** Activity **
Reproduce exactly, and only, the lines below from the one containing "users (snd r) = users w /\" through the one containing "eqn:He; [|right; auto 10].".

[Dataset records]
──────────

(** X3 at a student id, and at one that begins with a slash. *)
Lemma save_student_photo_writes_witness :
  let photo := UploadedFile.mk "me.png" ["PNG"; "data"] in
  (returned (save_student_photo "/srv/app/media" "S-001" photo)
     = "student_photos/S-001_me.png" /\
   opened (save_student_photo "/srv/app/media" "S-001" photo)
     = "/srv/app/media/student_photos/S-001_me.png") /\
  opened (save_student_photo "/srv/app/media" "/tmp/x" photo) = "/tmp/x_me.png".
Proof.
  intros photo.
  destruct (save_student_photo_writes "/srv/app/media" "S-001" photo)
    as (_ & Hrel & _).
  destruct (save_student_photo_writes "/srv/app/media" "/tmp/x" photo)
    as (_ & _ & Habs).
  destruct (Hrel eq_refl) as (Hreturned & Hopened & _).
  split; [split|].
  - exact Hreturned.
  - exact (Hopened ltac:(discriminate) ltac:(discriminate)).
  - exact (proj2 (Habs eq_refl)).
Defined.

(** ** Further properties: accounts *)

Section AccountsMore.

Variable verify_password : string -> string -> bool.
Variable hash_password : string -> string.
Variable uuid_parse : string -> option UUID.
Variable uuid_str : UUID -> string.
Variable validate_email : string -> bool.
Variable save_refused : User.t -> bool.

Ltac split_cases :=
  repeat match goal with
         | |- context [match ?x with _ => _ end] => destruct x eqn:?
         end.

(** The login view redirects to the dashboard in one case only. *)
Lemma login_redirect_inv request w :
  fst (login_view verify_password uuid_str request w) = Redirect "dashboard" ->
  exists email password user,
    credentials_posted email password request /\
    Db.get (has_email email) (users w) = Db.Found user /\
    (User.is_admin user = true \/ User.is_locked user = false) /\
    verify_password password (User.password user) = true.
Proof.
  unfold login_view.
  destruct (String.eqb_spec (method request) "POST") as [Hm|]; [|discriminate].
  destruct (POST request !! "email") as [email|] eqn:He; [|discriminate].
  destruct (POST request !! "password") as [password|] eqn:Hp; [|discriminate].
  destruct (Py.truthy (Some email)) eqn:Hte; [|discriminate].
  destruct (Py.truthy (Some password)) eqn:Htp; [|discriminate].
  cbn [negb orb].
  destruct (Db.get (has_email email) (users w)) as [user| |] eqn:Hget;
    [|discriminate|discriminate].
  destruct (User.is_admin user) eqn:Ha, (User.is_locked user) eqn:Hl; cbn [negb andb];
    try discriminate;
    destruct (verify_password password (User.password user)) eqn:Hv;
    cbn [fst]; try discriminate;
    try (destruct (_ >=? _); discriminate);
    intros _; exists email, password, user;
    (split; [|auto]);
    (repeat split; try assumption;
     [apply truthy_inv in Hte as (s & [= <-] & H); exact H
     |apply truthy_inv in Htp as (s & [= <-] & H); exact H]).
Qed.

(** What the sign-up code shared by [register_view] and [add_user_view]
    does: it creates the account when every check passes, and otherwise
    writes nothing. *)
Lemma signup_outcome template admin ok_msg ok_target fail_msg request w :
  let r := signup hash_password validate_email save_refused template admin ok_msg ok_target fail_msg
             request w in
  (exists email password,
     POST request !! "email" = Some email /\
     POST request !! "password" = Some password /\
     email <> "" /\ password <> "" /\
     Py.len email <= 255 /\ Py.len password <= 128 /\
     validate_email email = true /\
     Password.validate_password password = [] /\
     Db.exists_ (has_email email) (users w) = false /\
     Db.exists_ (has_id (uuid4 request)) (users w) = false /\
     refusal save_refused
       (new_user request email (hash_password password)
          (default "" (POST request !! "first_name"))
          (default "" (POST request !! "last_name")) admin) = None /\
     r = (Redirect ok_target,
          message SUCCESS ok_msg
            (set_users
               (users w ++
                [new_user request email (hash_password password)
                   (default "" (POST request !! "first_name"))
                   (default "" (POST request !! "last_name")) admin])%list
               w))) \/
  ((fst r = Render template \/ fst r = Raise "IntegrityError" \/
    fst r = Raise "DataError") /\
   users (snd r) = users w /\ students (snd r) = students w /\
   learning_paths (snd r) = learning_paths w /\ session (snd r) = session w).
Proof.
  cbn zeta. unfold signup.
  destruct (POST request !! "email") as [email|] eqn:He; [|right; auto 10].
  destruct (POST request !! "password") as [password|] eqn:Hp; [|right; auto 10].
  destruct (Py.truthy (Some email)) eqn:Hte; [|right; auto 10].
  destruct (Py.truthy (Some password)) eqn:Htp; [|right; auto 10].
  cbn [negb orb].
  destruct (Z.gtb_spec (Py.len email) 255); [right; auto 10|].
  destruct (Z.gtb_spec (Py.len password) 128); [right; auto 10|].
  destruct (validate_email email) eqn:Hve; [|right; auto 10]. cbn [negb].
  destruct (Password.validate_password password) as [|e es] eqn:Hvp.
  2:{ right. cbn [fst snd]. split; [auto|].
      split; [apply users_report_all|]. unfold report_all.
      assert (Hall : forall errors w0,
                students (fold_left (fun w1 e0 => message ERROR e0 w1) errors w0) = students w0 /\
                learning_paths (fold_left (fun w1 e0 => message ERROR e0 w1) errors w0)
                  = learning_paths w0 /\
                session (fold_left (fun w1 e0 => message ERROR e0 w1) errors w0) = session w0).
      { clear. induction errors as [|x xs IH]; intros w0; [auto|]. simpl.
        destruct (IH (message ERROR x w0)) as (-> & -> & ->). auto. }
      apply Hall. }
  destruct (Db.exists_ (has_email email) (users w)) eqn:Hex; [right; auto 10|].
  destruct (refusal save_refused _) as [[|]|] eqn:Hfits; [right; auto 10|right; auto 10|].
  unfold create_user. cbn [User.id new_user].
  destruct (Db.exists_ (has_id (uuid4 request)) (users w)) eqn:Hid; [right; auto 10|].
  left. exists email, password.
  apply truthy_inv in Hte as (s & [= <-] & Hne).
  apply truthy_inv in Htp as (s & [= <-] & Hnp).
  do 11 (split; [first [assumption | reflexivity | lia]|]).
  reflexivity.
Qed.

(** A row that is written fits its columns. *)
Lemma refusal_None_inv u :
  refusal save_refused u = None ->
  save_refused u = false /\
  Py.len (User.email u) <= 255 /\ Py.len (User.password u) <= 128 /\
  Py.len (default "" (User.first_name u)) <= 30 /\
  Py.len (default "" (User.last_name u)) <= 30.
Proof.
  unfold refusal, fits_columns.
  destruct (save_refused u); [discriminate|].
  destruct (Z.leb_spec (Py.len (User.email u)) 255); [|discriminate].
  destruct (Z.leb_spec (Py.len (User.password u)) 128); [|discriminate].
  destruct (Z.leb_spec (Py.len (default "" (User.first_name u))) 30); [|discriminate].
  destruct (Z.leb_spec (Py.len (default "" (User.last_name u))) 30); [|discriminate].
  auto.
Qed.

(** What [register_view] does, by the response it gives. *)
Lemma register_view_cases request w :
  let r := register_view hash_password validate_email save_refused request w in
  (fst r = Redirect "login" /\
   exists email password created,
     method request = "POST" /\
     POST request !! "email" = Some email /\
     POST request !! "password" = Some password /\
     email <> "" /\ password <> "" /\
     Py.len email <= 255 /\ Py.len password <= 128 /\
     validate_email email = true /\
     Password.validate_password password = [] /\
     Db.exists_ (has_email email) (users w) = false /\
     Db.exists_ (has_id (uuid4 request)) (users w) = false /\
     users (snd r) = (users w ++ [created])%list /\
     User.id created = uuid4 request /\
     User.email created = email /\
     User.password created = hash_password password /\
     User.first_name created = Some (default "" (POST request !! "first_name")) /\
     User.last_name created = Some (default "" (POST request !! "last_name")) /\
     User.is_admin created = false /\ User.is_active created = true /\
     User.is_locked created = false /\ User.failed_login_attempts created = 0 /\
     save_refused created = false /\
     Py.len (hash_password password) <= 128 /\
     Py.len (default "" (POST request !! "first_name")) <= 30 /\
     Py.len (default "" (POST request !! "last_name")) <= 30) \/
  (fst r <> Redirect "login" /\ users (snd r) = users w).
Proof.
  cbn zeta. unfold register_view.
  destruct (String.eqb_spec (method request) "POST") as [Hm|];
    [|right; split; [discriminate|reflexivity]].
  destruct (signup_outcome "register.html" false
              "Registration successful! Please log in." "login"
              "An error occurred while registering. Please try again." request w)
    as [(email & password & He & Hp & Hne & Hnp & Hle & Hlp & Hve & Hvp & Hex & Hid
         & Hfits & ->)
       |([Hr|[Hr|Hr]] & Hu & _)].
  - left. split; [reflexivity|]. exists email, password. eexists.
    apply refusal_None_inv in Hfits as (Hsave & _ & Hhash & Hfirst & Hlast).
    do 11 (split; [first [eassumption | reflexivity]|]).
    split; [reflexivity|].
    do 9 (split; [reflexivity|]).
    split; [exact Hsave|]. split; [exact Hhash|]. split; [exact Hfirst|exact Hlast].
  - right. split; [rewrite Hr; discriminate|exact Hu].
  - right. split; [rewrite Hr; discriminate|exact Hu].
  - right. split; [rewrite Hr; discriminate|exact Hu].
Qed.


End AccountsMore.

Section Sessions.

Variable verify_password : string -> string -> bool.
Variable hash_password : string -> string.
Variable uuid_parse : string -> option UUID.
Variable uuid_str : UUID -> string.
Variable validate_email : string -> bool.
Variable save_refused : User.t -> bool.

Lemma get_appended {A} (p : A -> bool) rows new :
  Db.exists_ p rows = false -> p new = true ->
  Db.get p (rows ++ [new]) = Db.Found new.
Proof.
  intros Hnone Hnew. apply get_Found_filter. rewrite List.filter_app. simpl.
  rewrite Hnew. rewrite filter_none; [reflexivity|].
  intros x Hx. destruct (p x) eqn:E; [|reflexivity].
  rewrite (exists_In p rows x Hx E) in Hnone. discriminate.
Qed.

──────────

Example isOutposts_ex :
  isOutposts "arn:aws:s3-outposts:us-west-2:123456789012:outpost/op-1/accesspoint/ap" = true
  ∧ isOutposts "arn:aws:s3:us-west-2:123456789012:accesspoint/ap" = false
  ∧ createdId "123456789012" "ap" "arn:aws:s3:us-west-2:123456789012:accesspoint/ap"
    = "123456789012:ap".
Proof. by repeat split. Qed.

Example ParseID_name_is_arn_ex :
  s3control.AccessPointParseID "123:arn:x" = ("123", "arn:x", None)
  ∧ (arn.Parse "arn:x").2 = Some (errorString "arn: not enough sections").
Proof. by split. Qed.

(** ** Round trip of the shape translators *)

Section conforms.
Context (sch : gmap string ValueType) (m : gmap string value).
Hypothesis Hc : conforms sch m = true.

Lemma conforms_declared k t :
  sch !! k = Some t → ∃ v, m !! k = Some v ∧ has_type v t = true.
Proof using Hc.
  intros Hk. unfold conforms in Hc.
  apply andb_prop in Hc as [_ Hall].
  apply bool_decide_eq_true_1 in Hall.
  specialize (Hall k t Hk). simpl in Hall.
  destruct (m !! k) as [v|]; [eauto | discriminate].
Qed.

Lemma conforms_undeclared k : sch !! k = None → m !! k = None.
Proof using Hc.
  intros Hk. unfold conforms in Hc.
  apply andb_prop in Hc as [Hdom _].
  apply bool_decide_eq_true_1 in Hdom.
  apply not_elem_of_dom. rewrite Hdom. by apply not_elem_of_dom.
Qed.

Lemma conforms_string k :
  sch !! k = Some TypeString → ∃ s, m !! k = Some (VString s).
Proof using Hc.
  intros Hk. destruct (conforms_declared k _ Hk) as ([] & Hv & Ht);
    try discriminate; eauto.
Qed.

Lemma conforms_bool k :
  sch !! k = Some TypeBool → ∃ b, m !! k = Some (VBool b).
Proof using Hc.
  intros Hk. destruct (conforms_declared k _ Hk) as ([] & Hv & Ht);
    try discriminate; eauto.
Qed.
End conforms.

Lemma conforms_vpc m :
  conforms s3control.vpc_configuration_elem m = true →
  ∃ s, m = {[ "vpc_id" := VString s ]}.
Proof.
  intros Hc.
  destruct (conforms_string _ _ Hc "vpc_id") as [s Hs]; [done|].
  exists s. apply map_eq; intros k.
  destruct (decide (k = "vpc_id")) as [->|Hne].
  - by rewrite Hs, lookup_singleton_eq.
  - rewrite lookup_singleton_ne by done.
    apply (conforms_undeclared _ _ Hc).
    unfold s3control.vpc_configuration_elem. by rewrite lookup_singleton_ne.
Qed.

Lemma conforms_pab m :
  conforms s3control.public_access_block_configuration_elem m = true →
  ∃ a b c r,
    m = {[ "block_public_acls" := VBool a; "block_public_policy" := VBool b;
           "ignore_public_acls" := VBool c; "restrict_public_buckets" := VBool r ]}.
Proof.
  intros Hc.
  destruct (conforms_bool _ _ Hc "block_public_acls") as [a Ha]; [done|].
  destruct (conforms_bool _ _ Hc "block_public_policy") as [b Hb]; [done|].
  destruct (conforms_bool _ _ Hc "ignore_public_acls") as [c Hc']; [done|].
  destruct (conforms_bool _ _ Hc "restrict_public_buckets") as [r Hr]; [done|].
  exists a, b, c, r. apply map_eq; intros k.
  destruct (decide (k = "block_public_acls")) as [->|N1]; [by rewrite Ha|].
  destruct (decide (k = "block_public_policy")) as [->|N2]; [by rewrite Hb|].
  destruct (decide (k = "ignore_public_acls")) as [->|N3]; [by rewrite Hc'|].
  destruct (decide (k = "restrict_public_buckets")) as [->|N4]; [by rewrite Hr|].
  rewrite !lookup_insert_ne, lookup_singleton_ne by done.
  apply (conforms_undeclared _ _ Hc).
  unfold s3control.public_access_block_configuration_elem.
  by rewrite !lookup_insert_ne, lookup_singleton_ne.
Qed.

──────────

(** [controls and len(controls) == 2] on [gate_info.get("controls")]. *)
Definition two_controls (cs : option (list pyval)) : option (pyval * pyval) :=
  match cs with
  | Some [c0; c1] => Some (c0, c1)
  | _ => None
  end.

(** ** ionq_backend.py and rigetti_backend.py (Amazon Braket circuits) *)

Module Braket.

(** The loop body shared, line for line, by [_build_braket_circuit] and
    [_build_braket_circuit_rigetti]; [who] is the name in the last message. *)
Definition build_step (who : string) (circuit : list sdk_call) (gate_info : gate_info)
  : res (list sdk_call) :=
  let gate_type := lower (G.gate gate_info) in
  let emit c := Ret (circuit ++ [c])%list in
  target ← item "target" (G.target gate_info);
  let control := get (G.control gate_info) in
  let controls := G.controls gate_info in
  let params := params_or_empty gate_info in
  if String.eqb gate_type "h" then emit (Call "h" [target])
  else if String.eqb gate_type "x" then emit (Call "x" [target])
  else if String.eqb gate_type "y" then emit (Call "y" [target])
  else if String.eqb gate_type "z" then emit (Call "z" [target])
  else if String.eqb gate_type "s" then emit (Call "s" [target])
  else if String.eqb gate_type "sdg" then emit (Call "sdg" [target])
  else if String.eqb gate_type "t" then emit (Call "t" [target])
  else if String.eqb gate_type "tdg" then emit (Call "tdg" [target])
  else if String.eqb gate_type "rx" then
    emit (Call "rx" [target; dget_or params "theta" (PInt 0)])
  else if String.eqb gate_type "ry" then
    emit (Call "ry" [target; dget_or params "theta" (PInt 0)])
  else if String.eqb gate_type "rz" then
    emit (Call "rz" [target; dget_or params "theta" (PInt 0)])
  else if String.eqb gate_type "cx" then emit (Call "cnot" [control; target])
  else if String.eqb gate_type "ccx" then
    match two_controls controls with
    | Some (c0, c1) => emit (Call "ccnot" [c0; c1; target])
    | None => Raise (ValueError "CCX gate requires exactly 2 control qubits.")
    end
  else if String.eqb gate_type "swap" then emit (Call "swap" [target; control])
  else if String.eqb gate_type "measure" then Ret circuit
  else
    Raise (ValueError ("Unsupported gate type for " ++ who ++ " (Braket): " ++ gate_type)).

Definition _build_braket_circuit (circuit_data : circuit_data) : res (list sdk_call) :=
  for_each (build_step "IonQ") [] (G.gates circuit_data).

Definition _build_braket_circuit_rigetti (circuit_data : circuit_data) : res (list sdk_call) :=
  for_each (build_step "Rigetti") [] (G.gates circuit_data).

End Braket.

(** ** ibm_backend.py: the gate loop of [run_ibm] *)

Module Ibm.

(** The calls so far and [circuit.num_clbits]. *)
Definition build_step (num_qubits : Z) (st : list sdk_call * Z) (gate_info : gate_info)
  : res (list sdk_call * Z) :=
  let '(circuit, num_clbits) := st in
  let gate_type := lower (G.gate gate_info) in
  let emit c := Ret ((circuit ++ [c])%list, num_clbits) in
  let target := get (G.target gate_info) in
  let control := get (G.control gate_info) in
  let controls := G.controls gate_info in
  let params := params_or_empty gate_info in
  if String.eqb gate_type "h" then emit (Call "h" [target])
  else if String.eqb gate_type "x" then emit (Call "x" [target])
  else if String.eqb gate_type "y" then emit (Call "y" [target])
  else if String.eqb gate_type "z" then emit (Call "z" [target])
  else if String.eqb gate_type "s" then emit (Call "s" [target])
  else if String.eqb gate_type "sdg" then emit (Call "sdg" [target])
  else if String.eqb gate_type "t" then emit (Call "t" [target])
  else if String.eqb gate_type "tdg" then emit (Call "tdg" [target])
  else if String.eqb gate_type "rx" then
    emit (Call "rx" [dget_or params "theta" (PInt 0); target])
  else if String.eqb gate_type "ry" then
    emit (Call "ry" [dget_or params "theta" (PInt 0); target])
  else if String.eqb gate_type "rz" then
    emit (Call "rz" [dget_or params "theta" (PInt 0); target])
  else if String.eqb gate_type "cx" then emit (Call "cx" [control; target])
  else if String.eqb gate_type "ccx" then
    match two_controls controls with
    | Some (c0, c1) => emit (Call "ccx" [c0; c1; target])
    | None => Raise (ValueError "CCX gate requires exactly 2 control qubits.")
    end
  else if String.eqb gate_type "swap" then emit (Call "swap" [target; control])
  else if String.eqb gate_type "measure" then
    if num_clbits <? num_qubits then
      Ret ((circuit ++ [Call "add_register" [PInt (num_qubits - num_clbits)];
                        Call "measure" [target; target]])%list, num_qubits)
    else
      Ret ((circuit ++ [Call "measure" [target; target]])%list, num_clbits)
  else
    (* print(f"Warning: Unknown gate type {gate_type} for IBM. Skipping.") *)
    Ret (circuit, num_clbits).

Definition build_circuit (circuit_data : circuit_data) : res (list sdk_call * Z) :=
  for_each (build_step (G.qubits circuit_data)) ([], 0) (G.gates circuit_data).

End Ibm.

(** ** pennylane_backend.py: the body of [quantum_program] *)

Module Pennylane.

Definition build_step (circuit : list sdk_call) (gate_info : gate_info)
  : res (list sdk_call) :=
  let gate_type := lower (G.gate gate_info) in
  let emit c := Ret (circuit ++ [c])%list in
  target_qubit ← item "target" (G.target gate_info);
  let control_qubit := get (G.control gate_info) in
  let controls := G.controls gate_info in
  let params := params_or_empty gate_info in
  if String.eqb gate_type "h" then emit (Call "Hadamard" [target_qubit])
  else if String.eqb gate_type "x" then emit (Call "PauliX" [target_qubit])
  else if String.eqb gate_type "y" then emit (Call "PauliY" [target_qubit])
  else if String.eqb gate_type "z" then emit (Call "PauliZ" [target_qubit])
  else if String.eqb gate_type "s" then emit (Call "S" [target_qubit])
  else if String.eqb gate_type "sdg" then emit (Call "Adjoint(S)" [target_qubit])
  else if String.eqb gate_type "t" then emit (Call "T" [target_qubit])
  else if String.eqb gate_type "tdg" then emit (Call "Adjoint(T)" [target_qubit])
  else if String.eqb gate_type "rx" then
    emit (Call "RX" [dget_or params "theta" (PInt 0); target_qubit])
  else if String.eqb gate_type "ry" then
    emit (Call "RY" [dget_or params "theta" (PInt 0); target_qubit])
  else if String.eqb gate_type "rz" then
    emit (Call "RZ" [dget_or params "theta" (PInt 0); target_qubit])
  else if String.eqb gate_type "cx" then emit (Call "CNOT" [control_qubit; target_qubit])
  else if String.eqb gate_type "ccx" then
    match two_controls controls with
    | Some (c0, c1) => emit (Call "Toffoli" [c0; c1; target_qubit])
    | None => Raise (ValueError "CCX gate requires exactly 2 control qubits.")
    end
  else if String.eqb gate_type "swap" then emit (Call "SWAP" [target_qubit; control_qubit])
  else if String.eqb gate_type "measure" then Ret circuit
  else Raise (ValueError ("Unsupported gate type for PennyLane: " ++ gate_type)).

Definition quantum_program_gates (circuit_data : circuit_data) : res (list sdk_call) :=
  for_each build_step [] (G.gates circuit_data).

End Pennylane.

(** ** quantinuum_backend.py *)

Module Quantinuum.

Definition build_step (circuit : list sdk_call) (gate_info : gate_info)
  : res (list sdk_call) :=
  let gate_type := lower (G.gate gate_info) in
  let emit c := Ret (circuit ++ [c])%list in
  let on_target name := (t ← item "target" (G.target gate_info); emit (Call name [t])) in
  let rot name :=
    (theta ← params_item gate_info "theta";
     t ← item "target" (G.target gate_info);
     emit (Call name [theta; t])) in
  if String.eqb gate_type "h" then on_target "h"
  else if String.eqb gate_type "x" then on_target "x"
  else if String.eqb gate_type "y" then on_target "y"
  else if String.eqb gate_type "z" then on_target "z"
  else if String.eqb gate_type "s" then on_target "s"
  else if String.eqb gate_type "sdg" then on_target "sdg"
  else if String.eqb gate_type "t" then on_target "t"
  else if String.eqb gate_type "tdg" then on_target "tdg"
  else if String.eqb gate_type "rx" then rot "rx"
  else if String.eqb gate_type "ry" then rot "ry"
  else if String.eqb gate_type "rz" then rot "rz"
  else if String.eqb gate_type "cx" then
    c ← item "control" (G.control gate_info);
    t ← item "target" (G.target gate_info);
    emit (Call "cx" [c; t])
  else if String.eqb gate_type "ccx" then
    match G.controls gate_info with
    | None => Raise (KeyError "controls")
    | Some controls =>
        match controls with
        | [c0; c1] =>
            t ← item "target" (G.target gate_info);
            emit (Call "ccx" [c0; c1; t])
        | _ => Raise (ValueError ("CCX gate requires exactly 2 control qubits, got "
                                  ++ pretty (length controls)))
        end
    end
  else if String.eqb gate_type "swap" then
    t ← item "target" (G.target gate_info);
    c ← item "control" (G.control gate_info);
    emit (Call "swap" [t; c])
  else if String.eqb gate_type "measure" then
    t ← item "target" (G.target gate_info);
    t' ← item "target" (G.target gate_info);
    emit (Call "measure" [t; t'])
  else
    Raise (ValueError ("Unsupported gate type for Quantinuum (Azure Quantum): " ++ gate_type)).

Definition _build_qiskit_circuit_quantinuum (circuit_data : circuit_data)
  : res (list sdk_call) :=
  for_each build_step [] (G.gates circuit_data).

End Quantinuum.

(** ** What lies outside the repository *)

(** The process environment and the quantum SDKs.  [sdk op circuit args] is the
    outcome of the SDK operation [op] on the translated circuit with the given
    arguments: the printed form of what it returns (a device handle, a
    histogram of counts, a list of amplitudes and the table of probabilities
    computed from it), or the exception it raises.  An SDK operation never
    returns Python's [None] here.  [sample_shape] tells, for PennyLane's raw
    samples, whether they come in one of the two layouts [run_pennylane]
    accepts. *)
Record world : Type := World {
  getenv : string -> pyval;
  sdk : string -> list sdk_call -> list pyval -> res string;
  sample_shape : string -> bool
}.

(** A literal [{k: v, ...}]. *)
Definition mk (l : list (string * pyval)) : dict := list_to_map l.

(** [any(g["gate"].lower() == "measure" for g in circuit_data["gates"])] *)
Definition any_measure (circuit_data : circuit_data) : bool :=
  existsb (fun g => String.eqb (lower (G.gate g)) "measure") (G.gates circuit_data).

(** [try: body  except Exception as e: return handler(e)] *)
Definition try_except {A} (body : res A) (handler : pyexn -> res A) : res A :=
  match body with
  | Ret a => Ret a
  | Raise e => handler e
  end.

──────────

** Solved problem **
   users (snd r) = users w /\ students (snd r) = students w /\
   learning_paths (snd r) = learning_paths w /\ session (snd r) = session w).
Proof.
  cbn zeta. unfold signup.
  destruct (POST request !! "email") as [email|] eqn:He; [|right; auto 10].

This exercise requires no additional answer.